The Court of Appeals stated that a North Carolina court cannot modify an out of state custody determination unless two conditions are met. First, the North Carolina court must possess jurisdiction to make an initial determination under N.C. Gen. Stat. §50A-201(a)(1) or N.C. Gen. Stat. §50A-201(a)(2). In this case, both parties agree that North Carolina was the “home state” of T.E.N. on the date of commencement of the proceeding.

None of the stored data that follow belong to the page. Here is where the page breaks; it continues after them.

(** [calculate_moving_averages]: one column [MA_w] per window, present only
    when the frame has a [Close] column. *)
Definition calculate_moving_averages (df : DataFrame) (windows : list nat)
  : list (nat * list cell) :=
  if existsb (column_eqb Close) (columns df)
  then map (fun w => (w, rolling_mean w (map c_close (rows df)))) windows
  else [].

End PipelineMA.

Import PipelineMA.

(** ** The store behind [save_to_postgres] *)

Module Postgres.

Inductive result (A : Type) : Type :=
| Ok (a : A)
| Raise (e : string).
Arguments Ok {A} a.
Arguments Raise {A} e.

(** The database: out of reach (every statement raises [msg]), or reachable
    with the table absent or holding its rows. *)
Inductive db : Type :=
| Unreachable (msg : string)
| Connected (table : option (list row)).

(** [pat in s] on strings. *)
Definition contains (pat s : string) : bool :=
  match String.index 0 pat s with Some _ => true | None => false end.

Definition max_date (rs : list row) : option Z := max_label (map date rs).

(** [SELECT MAX(date) FROM table]: [NULL] on an empty table. *)
Definition select_max_date (s : db) : result (option Z) :=
  match s with
  | Unreachable msg => Raise msg
  | Connected None => Raise "relation sp500_prices does not exist"
  | Connected (Some rs) => Ok (max_date rs)
  end.

(** [df.to_sql(table, if_exists="append")]: creates the table when absent. *)
Definition to_sql (rs : list row) (s : db) : result db :=
  match s with
  | Unreachable msg => Raise msg
  | Connected None => Ok (Connected (Some rs))
  | Connected (Some old) => Ok (Connected (Some (old ++ rs)))
  end.

(** The rows of [df[df["date"] > last_date]]. *)
Definition newer_than (m : Z) (rs : list row) : list row :=
  filter (fun r => (m <? date r)%Z) rs.

(** [save_to_postgres]: ask for the last stored date (a missing table is
    told by the text of the error and means no last date), keep the rows
    after it, and append them unless there is none. *)
Definition save_to_postgres (s : db) (df : list row) : result db :=
  let last_date :=
    match select_max_date s with
    | Ok v => Ok v
    | Raise e =>
        if contains "relation" e && contains "does not exist" e
        then Ok None
        else Raise e
    end in
  match last_date with
  | Raise e => Raise e
  | Ok last =>
      let df_new := match last with
                    | Some m => newer_than m df
                    | None => df
                    end in
      match df_new with
      | [] => Ok s
      | _ :: _ => to_sql df_new s
      end
  end.

End Postgres.

(** ** The vectorbt calls of [dashboard.py]

    vectorbt is a third-party package; its code is not part of the
    repository.  The calls the dashboard makes are modelled from the
    specification of the system (sections 3, 4.1, 4.2, 4.4 and 4.5). *)

Module Vbt.

(** Modelled from the spec: [vbt.MA.run(close, window)] is missing; section
    4.1 gives it as the rolling arithmetic mean over [window] samples,
    aligned with the price series and undefined during warm-up. *)
Definition MA_run (close : Series Q) (w : nat) : Series cell :=
  combine (index close) (rolling_mean w (map Some (values close))).

(** Both cells defined and [a <= b]. *)
Definition cell_le (a b : cell) : bool :=
  match a, b with
  | Some x, Some y => Qle_bool x y
  | _, _ => false
  end.

(** Both cells defined and [a < b]. *)
Definition cell_lt (a b : cell) : bool :=
  match a, b with
  | Some x, Some y => negb (Qle_bool y x)
  | _, _ => false
  end.

(** Modelled from the spec: the crossover test of [ma_crossed_above] is
    missing; section 3 gives it as [fast[i-1] <= slow[i-1]] and
    [fast[i] > slow[i]], false where an indicator is undefined at [i] or
    [i-1].  [prev] is the pair of the sample before, absent at index 0. *)
Fixpoint crossed_above_from (prev : option (cell * cell))
    (fast slow : list cell) : list bool :=
  match fast, slow with
  | f :: fs, s :: ss =>
      match prev with
      | Some (pf, ps) => cell_le pf ps && cell_lt s f
      | None => false
      end :: crossed_above_from (Some (f, s)) fs ss
  | _, _ => []
  end.

(** Modelled from the spec: the crossover test of [ma_crossed_below] is
    missing; section 3 gives it as the symmetric rule,
    [fast[i-1] >= slow[i-1]] and [fast[i] < slow[i]]. *)
Fixpoint crossed_below_from (prev : option (cell * cell))
    (fast slow : list cell) : list bool :=
  match fast, slow with
  | f :: fs, s :: ss =>
      match prev with
      | Some (pf, ps) => cell_le ps pf && cell_lt f s
      | None => false
      end :: crossed_below_from (Some (f, s)) fs ss
  | _, _ => []
  end.

Definition ma_crossed_above (fast slow : Series cell) : Series bool :=
  combine (index fast) (crossed_above_from None (values fast) (values slow)).

Definition ma_crossed_below (fast slow : Series cell) : Series bool :=
  combine (index fast) (crossed_below_from None (values fast) (values slow)).

(** *** The portfolio simulator *)

Inductive position : Type :=
| FLAT
| LONG (quantity entry_price : Q) (entry_date : Z).

Record Trade : Type := mkTrade
  { t_entry_date : Z; t_entry_price : Q;
    t_exit_date : Z; t_exit_price : Q;
    t_quantity : Q; t_pnl : Q; t_return_pct : Q }.

Record sim_state : Type := mkState
  { cash : Q; pos : position;
    trades : list Trade; equity : Series Q }.

(** One date of the replay: its label, close and the two signals. *)
Definition bar : Type := (Z * Q * bool * bool)%type.

Fixpoint bars (close : Series Q) (entries exits : Series bool) : list bar :=
  match close, entries, exits with
  | (d, p) :: c, (_, en) :: es, (_, ex) :: xs => (d, p, en, ex) :: bars c es xs
  | _, _, _ => []
  end.

(** Market value of the holding at price [p]. *)
Definition position_value (ps : position) (p : Q) : Q :=
  match ps with
  | FLAT => 0
  | LONG q _ _ => q * p
  end.
Lemma tidy_removeDress (TEAM_MEMBERS known : list string) (cs : list Click)
    (b : bool) (i : string) (l : list DressEntry) :
  tidy TEAM_MEMBERS known cs l -> tidy TEAM_MEMBERS known cs (removeDress b i l).
Proof.
  intros (H1 & H2 & H3 & H4 & H5 & H6).
  destruct b; [| repeat split; assumption].
  assert (Hsub : forall x, x ∈ map id (removeDress true i l) -> x ∈ map id l).
  { intros x. rewrite removeDress_ids, !list_elem_of_In, List.filter_In. tauto. }
  repeat split; try assumption.
  - apply removeDress_roster_shaped. exact H1.
  - rewrite removeDress_ids. apply NoDup_ListNoDup, List.NoDup_filter, NoDup_ListNoDup.
    exact H2.
  - intros u Hu Hin. apply (H4 u Hu). apply Hsub. exact Hin.
  - intros x Hx. apply H5, Hsub, Hx.
Qed.

Lemma tidy_add (TEAM_MEMBERS known : list string) (cs : list Click) (uuid : string)
    (l l' : list DressEntry) :
  l' ≡ₚ newEntry TEAM_MEMBERS uuid :: l ->
  tidy TEAM_MEMBERS known (PressAdd uuid :: cs) l -> tidy TEAM_MEMBERS known cs l'.
Proof.
  intros Hperm (H1 & H2 & H3 & H4 & H5 & H6). simpl in H3, H4, H6.
  apply NoDup_cons in H3 as [Hu H3].
  assert (Hids : map id l' ≡ₚ uuid :: map id l).
  { change (map id l') with (id <$> l'). rewrite Hperm. reflexivity. }
  unfold tidy. repeat split.
  - rewrite Hperm. constructor; [apply newEntry_roster_shaped | exact H1].
  - rewrite Hids. apply NoDup_cons. split; [| exact H2].
    apply H4. left.
  - exact H3.
  - intros u Hu' Hin. rewrite Hids in Hin. apply elem_of_cons in Hin as [-> | Hin].
    + exact (Hu Hu').
    + apply (H4 u); [right; exact Hu' | exact Hin].
  - intros x Hx. rewrite Hids in Hx. apply elem_of_cons in Hx as [-> | Hx].
    + apply H6. left.
    + apply H5. exact Hx.
  - intros u Hu'. apply H6. right. exact Hu'.
Qed.
(** * zoq-agent: phase-sequenced orchestration and status streaming

    A shallow embedding of the orchestration core of the repository:
    the status manager ([status-manager.ts]), the three stage agents
    ([discovery-agent.ts], [enrichment-agent.ts], [email-writing-agent.ts]),
    the master orchestrator ([master-orchestrator-agent.ts]) and the
    streaming API route ([pages/api/agent/run.ts]).

    JavaScript values are embedded as the inductive [JsVal]; exceptions are
    explicit ([Res]); stateful code runs in a small state-and-exception
    monad over the world the code talks to (status manager, model, tool
    gateway, clock). *)

From Stdlib Require Import ZArith QArith String Ascii List Lia Bool.
From stdpp Require Import base option list strings pretty gmap.

Set Warnings "-register-all".
Close Scope Q_scope.
Open Scope string_scope.
Open Scope list_scope.

(** ** JavaScript values and strings *)

Module Js.

(** Values as [JSON.parse] and object literals produce them. Numbers are
    doubles in the source; the code modelled here only tests them against
    zero and passes them on, so they are kept as rationals. Objects keep
    their keys in insertion order. *)
Inductive JsVal : Type :=
| JUndef
| JNull
| JBool (b : bool)
| JNum (q : Q)
| JStr (s : string)
| JArr (items : list JsVal)
| JObj (fields : list (string * JsVal)).

(** A thrown error object: its [name] ([Error], [TypeError], ...) and its
    [message]. *)
Record Exn : Type := { exn_name : string; exn_message : string }.

Definition Error (m : string) : Exn := {| exn_name := "Error"; exn_message := m |}.
Definition TypeError (m : string) : Exn := {| exn_name := "TypeError"; exn_message := m |}.
Definition SyntaxError (m : string) : Exn := {| exn_name := "SyntaxError"; exn_message := m |}.

(** [String(e)] for an error object, as in a template literal. *)
Definition exnToString (e : Exn) : string :=
  if String.eqb (exn_message e) "" then exn_name e
  else exn_name e +:+ ": " +:+ exn_message e.

(** Outcome of a call: a value, a thrown error, or [OutOfFuel] when a loop
    of the model was cut off by its fuel (shown not to happen for fuel above
    the retry bounds). *)
Inductive Res (A : Type) : Type :=
| Ok (a : A)
| Throw (e : Exn)
| OutOfFuel.
Arguments Ok {A} a.
Arguments Throw {A} e.
Arguments OutOfFuel {A}.

(** [Boolean(v)]. *)
Definition truthy (v : JsVal) : bool :=
  match v with
  | JUndef | JNull => false
  | JBool b => b
  | JNum q => negb (Qeq_bool q 0)
  | JStr s => negb (String.eqb s "")
  | JArr _ | JObj _ => true
  end.

(** [a || b]. *)
Definition jsOr (a b : JsVal) : JsVal := if truthy a then a else b.

Fixpoint assoc (k : string) (fields : list (string * JsVal)) : option JsVal :=
  match fields with
  | [] => None
  | (k', v) :: rest => if String.eqb k k' then Some v else assoc k rest
  end.

(** [v.k]: a [TypeError] on [null] and [undefined]. None of the property
    names read by the modelled code is a built-in property of strings,
    numbers, booleans or arrays, so those yield [undefined]. *)
Definition getProp (v : JsVal) (k : string) : Res JsVal :=
  match v with
  | JUndef =>
      Throw (TypeError ("Cannot read properties of undefined (reading '" +:+ k +:+ "')"))
  | JNull =>
      Throw (TypeError ("Cannot read properties of null (reading '" +:+ k +:+ "')"))
  | JObj fields => Ok (default JUndef (assoc k fields))
  | _ => Ok JUndef
  end.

The second condition is met if one of the following occurs:
- The court of the other state determines it no longer has exclusive, continuing jurisdiction under G.S. 50A-202 or that a court of this State would be a more convenient forum under G.S. 50A-207; or
- A court of this State or a court of the other state determines that the child, the child’s parents and any other person acting as a parent do not presently reside in the other state.
N.C. Gen. Stat. §50A-203.
Here, father still resides in New Jersey. Guilford County District Court did not gain jurisdiction over the case through N.C. Gen. Stat. §50A-203(2). However, the Guilford County Court made a finding which indicate they concluded it could assert subject matter jurisdiction pursuant to N.C. Gen. Stat. §50A-203(1) The court’s finding was that “the New Jersey Family Court on March 28, 2014, transferred the jurisdiction of custody proceedings from New Jersey to North Carolina.” In this case mother testified at the termination hearing that the New Jersey court had transferred jurisdiction to North Carolina in March of 2014, but no order was produced, introduced into evidence or made a part of the record on appeal. Without an order from New Jersey relieving itself of jurisdiction, Guilford County District Court lacked any basis to conclude it had acquired subject matter jurisdiction. The North Carolina Court of Appeals concluded that neither method of obtaining jurisdiction under N.C. Gen. Stat. §50A-203(1) was satisfied, the Guilford County District Court erroneously determined it had subject matter jurisdiction. The order terminating father’s parental rights was vacated.